### What is needed:
From the first line of the data through the line containing "context are the", return each line exactly.

### Provided data:
(** Draws 0, 1/8, 2/8, ... 7/8 and again. *)
Definition sample_random (i : nat) : Q := (Z.of_nat (i mod 8) # 8)%Q.

Definition sample_world : World :=
  {| os := sample_os; process := sample_process; clock := 1700000000000;
     random := sample_random; drawn := 0; runtime := sample_runtime |}.

Definition get (path : string) : Request :=
  {| req_method := GET; req_path := path; req_query := [];
     req_headers := []; req_body := "" |}.

Definition post (path : string) : Request :=
  {| req_method := POST; req_path := path; req_query := [];
     req_headers := []; req_body := "" |}.

(** [req] with one more header, and [req] carrying [text] as a JSON
    body. *)
Definition with_header (name value : string) (req : Request) : Request :=
  {| req_method := req_method req; req_path := req_path req; req_query := req_query req;
     req_headers := (name, value) :: req_headers req; req_body := req_body req |}.

Definition with_json_body (text : string) (req : Request) : Request :=
  {| req_method := req_method req; req_path := req_path req; req_query := req_query req;
     req_headers :=
       ("content-type", "application/json")
       :: ("content-length", digits_of (Z.of_nat (String.length text)))
       :: req_headers req;
     req_body := text |}.

Definition sample_pids (k : N) : N := (5000 + k)%N.

(** The sample world a moment later, with less memory free. *)
Definition later_world : World :=
  {| os := {| cpus := cpus sample_os; loadavg := loadavg sample_os;
              freemem := 1073741824; usedmem := 7516192768;
              hostname := hostname sample_os |};
     process := sample_process; clock := 1700000000250;
     random := sample_random; drawn := 0; runtime := sample_runtime |}.
(** * HTTP over UDP client of goupnp (package httpux)

    A shallow embedding of [src/httpux/httpux.go].  Go's [error] values are
    [option error] ([None] is [nil]); the socket, the ticker and the request
    context are the environment, and their answers are fed to the two loops
    as event lists; what the code does to the outside world (datagrams
    written, sleeps, log lines, channel sends) is recorded in an effect log.
    The functions of Go's standard library that the code calls and whose
    result is a function of their arguments are the fields of [GoLib]. *)

From stdpp Require Import base option list strings gmap pretty.
From Stdlib Require Import ZArith Lia.

Local Open Scope string_scope.
Local Open Scope Z_scope.

(** ** Errors *)

(** [context.Context.Err] after [Done] is closed. *)
Inductive ctxErr := Canceled | DeadlineExceeded.

Inductive error :=
| NetError (timeout temporary : bool) (msg : string) (* implements net.Error *)
| PlainError (msg : string)                          (* errors.New, fmt.Errorf *)
| CtxError (c : ctxErr).                             (* context.Canceled, context.DeadlineExceeded *)

Definition ctxErr_msg (c : ctxErr) : string :=
  match c with
  | Canceled => "context canceled"
  | DeadlineExceeded => "context deadline exceeded"
  end.

(** [err.Error()] *)
Definition Error (e : error) : string :=
  match e with
  | NetError _ _ msg => msg
  | PlainError msg => msg
  | CtxError c => ctxErr_msg c
  end.

(** The type assertion [err.(net.Error)]: the pair is [(Timeout(), Temporary())].
    [context.DeadlineExceeded] has both methods and answers true to both. *)
Definition asNetError (e : error) : option (bool * bool) :=
  match e with
  | NetError t p _ => Some (t, p)
  | PlainError _ => None
  | CtxError DeadlineExceeded => Some (true, true)
  | CtxError Canceled => None
  end.

(** ** Data model *)

Definition CR : string := String (Ascii.ascii_of_nat 13) EmptyString.
Definition LF : string := String (Ascii.ascii_of_nat 10) EmptyString.
Definition CRLF : string := CR +:+ LF.

(** [http.Header] is [map[string][]string]. *)
Abbreviation Header := (gmap string (list string)).

(** [time.Duration] counts nanoseconds. *)
Definition Millisecond : Z := 1000000.

Inductive Addr {IP : Type} :=
| UDPAddr (ip : IP) (port : Z)    (* *net.UDPAddr *)
| OtherAddr (s : string).         (* any other net.Addr *)
Arguments Addr : clear implicits.

(** The state of the [net.PacketConn] that matters to this package. *)
Record PacketConn {IP : Type} := {
  localAddr : Addr IP;
  connClosed : bool;
}.
Arguments PacketConn : clear implicits.

Record Response := {
  Status : string;
  RespHeader : Header;
  Body : string;
}.

(** The functions of the standard library called by the package. *)
Class GoLib := {
  IP : Type;
  URL : Type;
  (* net.ParseIP: nil when the text is no IP address *)
  ParseIP : string → option IP;
  (* net.IP.String *)
  IP_String : IP → string;
  (* net.ListenPacket(network, address): the local address the new socket
     is bound to, or the error *)
  ListenPacket_bind : string → string → Addr IP + error;
  (* net.ResolveUDPAddr(network, address) *)
  ResolveUDPAddr : string → string → Addr IP + error;
  (* url.URL.RequestURI *)
  RequestURI : URL → string;
  (* the bytes http.Header.Write hands to its writer *)
  Header_Write : Header → string;
  (* textproto.CanonicalMIMEHeaderKey, used by http.Header.Add *)
  CanonicalMIMEHeaderKey : string → string;
  (* http.ReadResponse on the bytes of one datagram, for a request method *)
  ReadResponse : string → string → Response + error;
}.
(** X8. The aggregate the layer provides is wired, in every part, to the
    one client of the connection service: its [multi] and [pipeline] open
    their handles on that client, and every flat entry and every [json]
    entry is the Immediate adapter over that client at the entry's own
    name. *)
Theorem layer_aggregate_is_wired_to_the_connection
    (conn : @RedisConnection W Chain) (w : W) core w1 :
  RedisCoreLive conn w = (Success core, w1) ->
  (forall A program w', multi core A program w' =
                        core_multi (client conn) A program w') /\
  (forall A program w', pipeline core A program w' =
                        core_pipeline (client conn) A program w') /\
  (forall k f, core_commands core !! k = Some f ->
               f = AsyncExec (client_method (client conn)) k) /\
  (forall k f, core_json core !! k = Some f ->
               f = AsyncExec (client_json_method (client conn)) k).
Proof.
  unfold RedisCoreLive, Effect.flatMap, Effect.stmt, Effect.pure_stmt, call_and_drop.
  destruct (invoke (client_method (client conn)) "eval" probe_args w)
    as [[promise|d] w0]; [|done].
  destruct (makeRedisCore (client conn)) as [core'|d] eqn:Hcore; [|done].
  intros [= -> ->].
  split; [|split; [|split]].
  - intros A program w'. by apply makeRedisCore_inv in Hcore as ->.
  - intros A program w'. by apply makeRedisCore_inv in Hcore as ->.
  - intros k f Hf. rewrite (core_commands_lookup _ _ _ Hcore) in Hf.
    case_decide; congruence.
  - intros k f Hf. apply makeRedisCore_inv in Hcore as ->.
    cbn [core_json] in Hf. rewrite group_table_lookup in Hf.
    case_decide; congruence.
Qed.

End GenericExtras.

Section ReferenceExtras.
Context {St : Type} {families : FamilyKeys}.
Variable step : Command -> St -> JsValue * St.
Variable callable : bool -> string -> bool.

Local Abbreviation W := (World St).
Local Abbreviation mem := (MemClient.client step callable).
Local Abbreviation after := (world_after step callable).

Hypothesis callable_flat : forall k, k ∈ flatKeys -> callable false k = true.
Hypothesis callable_json : forall k, k ∈ redisJsonKeys -> callable true k = true.

(** [then_script] is sequencing inside one generator. *)
Lemma compose_then_script {A B} (s1 : Script A) (s2 : Script B)
    (tx : @RedisTxShape W) (w : W) :
  compose (then_script s1 s2) tx w =
  (yield _ <~ compose s1 tx; compose s2 tx) w.
Proof.
  revert w. induction s1 as [a|json k args next IH|e|d]; intros w; try done.
  simpl. unfold Effect.flatMap in *.
  destruct (call_member _ k args w) as [[[]|cs] w1]; [apply IH|done].
Qed.

Lemma then_script_queued {A B} (s1 : Script A) (s2 : Script B) a :
  outcome s1 = Success a ->
  queued (then_script s1 s2) = queued s1 ++ queued s2 /\
  outcome (then_script s1 s2) = outcome s2.
Proof.
  induction s1 as [a'|json k args next IH|e|d]; simpl; intros Ho; try done.
  destruct (member json k); [|done].
  destruct (IH Ho) as [-> ->]. done.
Qed.

Lemma run_batch_app cmds1 cmds2 (s : St) :
  MemClient.run_batch step (cmds1 ++ cmds2) s =
  ((MemClient.run_batch step cmds1 s).1 ++
   (MemClient.run_batch step cmds2 (MemClient.run_batch step cmds1 s).2).1,
   (MemClient.run_batch step cmds2 (MemClient.run_batch step cmds1 s).2).2).
Proof.
  revert s. induction cmds1 as [|c cs IH]; intros s; simpl.
  - by destruct (MemClient.run_batch step cmds2 s).
  - destruct (step c s) as [v s1]. rewrite IH.
    destruct (MemClient.run_batch step cs s1) as [vs s2]. done.
Qed.

(** X1. Over the reference client, whenever the composition function
    returns, the orchestration makes exactly one execution call, after all
    the queued calls and on the handle it opened: [exec] for [multi],
    [execAsPipeline] for [pipeline]. This holds for an empty batch and for
    a closed connection as well. *)
Theorem execute_is_called_once_after_the_queued_calls {A} (atomic : bool)
    (s : Script A) (w : W) a :
  outcome s = Success a ->
  trace (after atomic s w) =
    trace w ++ EvMulti (next_handle w)
      :: (EvQueue (next_handle w) <$> queued s)
      ++ [if atomic then EvExec (next_handle w)
          else EvExecAsPipeline (next_handle w)].
Proof.
  intros Ho. unfold world_after. destruct atomic.
  - rewrite (multi_mem_success step callable callable_flat callable_json s w a Ho).
    cbn zeta. destruct (connected w), (discards w); simpl;
      by rewrite built_trace, <- app_assoc.
  - rewrite (pipeline_mem_success step callable callable_flat callable_json s w a Ho).
    cbn zeta. destruct (connected w); simpl;
      by rewrite built_trace, <- app_assoc.
Qed.

(** X6. Over the reference client, the commands a failed composition
    function had queued stay recorded on its handle and never reach the
    store: a [pipeline] run afterwards replies from its own batch, applied
    to the store as it was before the failed orchestration. *)
Theorem failed_batch_never_reaches_a_later_pipeline {A B} (atomic : bool)
    (s1 : Script A) (s2 : Script B) (w : W) cs b :
  outcome s1 = Failure cs ->
  outcome s2 = Success b ->
  connected w = true ->
  MemClient.queue_of (next_handle w) (after atomic s1 w) = queued s1 /\
  (core_pipeline mem B (compose s2) (after atomic s1 w)).1 =
    Success (b, (MemClient.run_batch step (queued s2) (store w)).1) /\
  store (core_pipeline mem B (compose s2) (after atomic s1 w)).2 =
    (MemClient.run_batch step (queued s2) (store w)).2.
Proof.
  intros Ho1 Ho2 Hconn.
  assert (Hafter : after atomic s1 w = built w (queued s1)).
  { unfold world_after. destruct atomic;
      [rewrite (multi_mem_failure step callable callable_flat callable_json s1 w cs Ho1)
      |rewrite (pipeline_mem_failure step callable callable_flat callable_json s1 w cs Ho1)];
      done. }
  rewrite Hafter. split; [apply built_queue|].
  rewrite (pipeline_mem_success step callable callable_flat callable_json s2 _ b Ho2).
  cbn zeta. rewrite built_connected, built_store, Hconn. done.
Qed.
(** * CogniFlow: the adaptive-learning engines, embedded and verified

    The development follows the TypeScript sources of the repository:
    - [knowledge-graph-engine.ts]: edge weights, Louvain clustering, graph
      builder, and the mastery engine (BKT update, memory stability);
    - [lms-store.ts]: behavioural analyzer (cheating score, Socratic trigger)
      and the IRT ability estimator;
    - the galaxy page's own BKT update ([bktUpdate]).

    Strings are ASCII strings.
    Numbers.  A JavaScript [number] is embedded as an exact rational ([Q]):
    sums, products and comparisons are those of the source, without rounding.
    A quotient whose divisor is zero (Infinity or NaN in JavaScript) is not a
    rational; the embedding reports it as the fault [DivisionByZero], so that
    "no division by zero" is a statement about the result being [Ok].
    Reading a property of [undefined] is the fault [TypeError].
    [Math.exp], [Math.sqrt] and [Math.PI] are not rational functions: they are
    taken from a [MathLib] instance, and every theorem holds for each instance.
    [Date.now()] is an explicit clock reading and [Math.random()] an
    explicit value.

    Domain.  The embedding follows the source on finite numbers.  A
    statement that would not survive the rounding or the overflow of
    doubles carries the domain on which it is made as a hypothesis
    ([finiteNumber], [moderate], [itemInDomain]) or keeps a margin from the
    threshold it compares with; a statement about the prerequisite table
    excludes the two lower-case keys every JavaScript object inherits
    ([ownKey]). *)

From Stdlib Require Import QArith Qround Qminmax Qabs Lqa Lia Ascii.
From stdpp Require Import base option list strings gmap.

Local Open Scope Q_scope.

(** ** Outcomes of a computation *)

Inductive outcome (A : Type) : Type :=
| Ok (a : A)
| DivisionByZero
| TypeError.
Arguments Ok {A} a.
Arguments DivisionByZero {A}.
Arguments TypeError {A}.

#[global] Instance outcome_ret : MRet outcome := fun A a => Ok a.
#[global] Instance outcome_bind : MBind outcome := fun A B f m =>
  match m with
  | Ok a => f a
  | DivisionByZero => DivisionByZero
  | TypeError => TypeError
  end.
#[global] Instance outcome_fmap : FMap outcome := fun A B f m =>
  match m with
  | Ok a => Ok (f a)
  | DivisionByZero => DivisionByZero
  | TypeError => TypeError
  end.

Definition is_Ok {A} (m : outcome A) : Prop := exists a, m = Ok a.

(** [xs.map(f)] when [f] can fault: left to right, first fault wins. *)
Fixpoint mapO {A B} (f : A -> outcome B) (xs : list A) : outcome (list B) :=
  match xs with
  | [] => Ok []
  | x :: xs' => y ← f x; ys ← mapO f xs'; Ok (y :: ys)
  end.

(** [xs.forEach] / [for .. of] threading a state through a faulting body. *)
Fixpoint foldO {A S} (f : S -> A -> outcome S) (s : S) (xs : list A) : outcome S :=
  match xs with
  | [] => Ok s
  | x :: xs' => s' ← f s x; foldO f s' xs'
  end.

(** ** JavaScript numbers *)

Module Js.

(** [x / y] *)
Definition div (x y : Q) : outcome Q :=
  if Qeq_bool y 0 then DivisionByZero else Ok (x / y).

(** [x === y] on numbers *)
Definition eqb (x y : Q) : bool := Qeq_bool x y.

(** [x < y], [x <= y] on numbers *)
Definition ltb (x y : Q) : bool := negb (Qle_bool y x).
Definition leb (x y : Q) : bool := Qle_bool x y.

(** [x || y] on numbers: [y] when [x] is falsy, that is zero *)
Definition or (x y : Q) : Q := if Qeq_bool x 0 then y else x.

(** [Math.min], [Math.max], [Math.floor] *)
Definition min (x y : Q) : Q := Qmin x y.
Definition max (x y : Q) : Q := Qmax x y.
Definition floor (x : Q) : Z := Qfloor x.

(** [Math.round]: the nearest integer, halves going up *)
Definition round (x : Q) : Z := Qfloor (x + 0.5).

(** [xs.slice(-n)]: the last [n] elements, all of them when there are fewer *)
Definition lastN {A} (n : nat) (xs : list A) : list A :=
  drop (length xs - n) xs.

(** [parseFloat(x.toFixed(digits))]: [x] rounded to [digits] decimals,
    halves going away from zero *)
Definition toFixed (digits : nat) (x : Q) : Q :=
  let scale := inject_Z (10 ^ Z.of_nat digits) in
  if Qle_bool 0 x then inject_Z (round (x * scale)) / scale
  else - (inject_Z (round (- x * scale)) / scale).

(** [xs.length] as a number *)
Definition len {A} (xs : list A) : Q := inject_Z (Z.of_nat (length xs)).

(** [s.toLowerCase()] and [s.toUpperCase()] on ASCII text *)
Definition lower_ascii (c : ascii) : ascii :=
  let n := nat_of_ascii c in
  if (65 <=? n)%nat && (n <=? 90)%nat then ascii_of_nat (n + 32) else c.
Definition upper_ascii (c : ascii) : ascii :=
  let n := nat_of_ascii c in
  if (97 <=? n)%nat && (n <=? 122)%nat then ascii_of_nat (n - 32) else c.
Fixpoint toLowerCase (s : string) : string :=
  match s with
  | EmptyString => EmptyString
  | String c s' => String (lower_ascii c) (toLowerCase s')
  end.
Fixpoint toUpperCase (s : string) : string :=
  match s with
  | EmptyString => EmptyString
  | String c s' => String (upper_ascii c) (toUpperCase s')
  end.

End Js.

(** ** The numeric library of the host *)

Class MathLib := {
  Math_exp : Q -> Q;
  Math_sqrt : Q -> Q;
  Math_PI : Q;
  Math_exp_nonneg : forall x, 0 <= Math_exp x;
  Math_sqrt_pos : forall x, 0 < x -> 0 < Math_sqrt x;
  Math_PI_pos : 0 < Math_PI
}.

(** ** Insertion-ordered maps and sets ([Map], [Set]) *)

Module JsMap.
Section Ops.
Context {K V : Type} `{EqDecision K}.

Definition t := list (K * V).

Fixpoint get (m : t) (k : K) : option V :=
  match m with
  | [] => None
  | (k', v) :: m' => if decide (k' = k) then Some v else get m' k
  end.

Definition has (m : t) (k : K) : bool := bool_decide (is_Some (get m k)).

(** [m.set(k, v)]: an existing key keeps its place, a new one goes last. *)
Fixpoint set (m : t) (k : K) (v : V) : t :=
  match m with
  | [] => [(k, v)]
  | (k', v') :: m' =>
      if decide (k' = k) then (k', v) :: m' else (k', v') :: set m' k v
  end.

Definition keys (m : t) : list K := m.*1.
Definition values (m : t) : list V := m.*2.

End Ops.
Arguments t : clear implicits.
End JsMap.

Module JsSet.
Section Ops.
Context {A : Type} `{EqDecision A}.

Definition t := list A.

Definition has (s : t) (x : A) : bool := bool_decide (x ∈ s).

(** [s.add(x)] *)
Definition add (s : t) (x : A) : t := if has s x then s else s ++ [x].

(** [new Set(xs)] *)
Definition of_list (xs : list A) : t := foldl add [] xs.

Definition size (s : t) : nat := length s.

End Ops.
Arguments t : clear implicits.
End JsSet.

(** ** Mastery engine (second part of [knowledge-graph-engine.ts]) *)

Module MasteryEngine.

Definition P_INIT : Q := 0.3.
Definition P_LEARN : Q := 0.09.
Definition P_GUESS : Q := 0.2.
Definition P_SLIP : Q := 0.1.

Record MasteryState := {
  pL : Q;
  stability : Q;
  reviewCount : Q;
  lastReviewMs : Q
}.

Definition updateMastery (prevPL : Q) (correct : bool) : outcome Q :=
  let pCorrect := prevPL * (1 - P_SLIP) + (1 - prevPL) * P_GUESS in
  let pWrong := prevPL * P_SLIP + (1 - prevPL) * (1 - P_GUESS) in
  pLGivenObs ←
    (if correct
     then Js.div (prevPL * (1 - P_SLIP)) (Js.or pCorrect 1e-9)
     else Js.div (prevPL * P_SLIP) (Js.or pWrong 1e-9));
  let pLNext := pLGivenObs + (1 - pLGivenObs) * P_LEARN in
  Ok (Js.min 0.9999 (Js.max 0.0001 pLNext)).

Record ConfidenceParams := {
  accuracy : Q;
  normalizedResponseTime : Q;
  consistency : Q;
  guessProbability : Q
}.

Definition confidenceScore (params : ConfidenceParams) : Q :=
  let speed := 1 - Js.min 1 (normalizedResponseTime params) in
  0.4 * accuracy params + 0.2 * speed + 0.25 * consistency params
  + 0.15 * (1 - guessProbability params).

Definition masteryLabel (pL : Q) : string :=
  if Js.leb 0.95 pL then "Mastered"
  else if Js.leb 0.75 pL then "Proficient"
  else if Js.leb 0.5 pL then "Learning"
  else if Js.leb 0.3 pL then "Developing"
  else "New".

Section Host.
Context `{MathLib}.

(** [difficulty] is the third parameter (default 0.5); the body does not
    read it. *)
Definition forgettingDecay (state : MasteryState)
    (daysSinceReview difficulty : Q) : outcome Q :=
  let difficultyFactor := 1 + (1 - pL state) in
  let t := Js.max 0 daysSinceReview in
  q ← Js.div (- t) (stability state * difficultyFactor);
  Ok (Math_exp q).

### Solution to the problem:
(** Draws 0, 1/8, 2/8, ... 7/8 and again. *)
Definition sample_random (i : nat) : Q := (Z.of_nat (i mod 8) # 8)%Q.

Definition sample_world : World :=
  {| os := sample_os; process := sample_process; clock := 1700000000000;
     random := sample_random; drawn := 0; runtime := sample_runtime |}.

Definition get (path : string) : Request :=
  {| req_method := GET; req_path := path; req_query := [];
     req_headers := []; req_body := "" |}.

Definition post (path : string) : Request :=
  {| req_method := POST; req_path := path; req_query := [];
     req_headers := []; req_body := "" |}.

(** [req] with one more header, and [req] carrying [text] as a JSON
    body. *)
Definition with_header (name value : string) (req : Request) : Request :=
  {| req_method := req_method req; req_path := req_path req; req_query := req_query req;
     req_headers := (name, value) :: req_headers req; req_body := req_body req |}.

Definition with_json_body (text : string) (req : Request) : Request :=
  {| req_method := req_method req; req_path := req_path req; req_query := req_query req;
     req_headers :=
       ("content-type", "application/json")
       :: ("content-length", digits_of (Z.of_nat (String.length text)))
       :: req_headers req;
     req_body := text |}.

Definition sample_pids (k : N) : N := (5000 + k)%N.

(** The sample world a moment later, with less memory free. *)
Definition later_world : World :=
  {| os := {| cpus := cpus sample_os; loadavg := loadavg sample_os;
              freemem := 1073741824; usedmem := 7516192768;
              hostname := hostname sample_os |};
     process := sample_process; clock := 1700000000250;
     random := sample_random; drawn := 0; runtime := sample_runtime |}.
(** * HTTP over UDP client of goupnp (package httpux)

    A shallow embedding of [src/httpux/httpux.go].  Go's [error] values are
    [option error] ([None] is [nil]); the socket, the ticker and the request
    context are the environment, and their answers are fed to the two loops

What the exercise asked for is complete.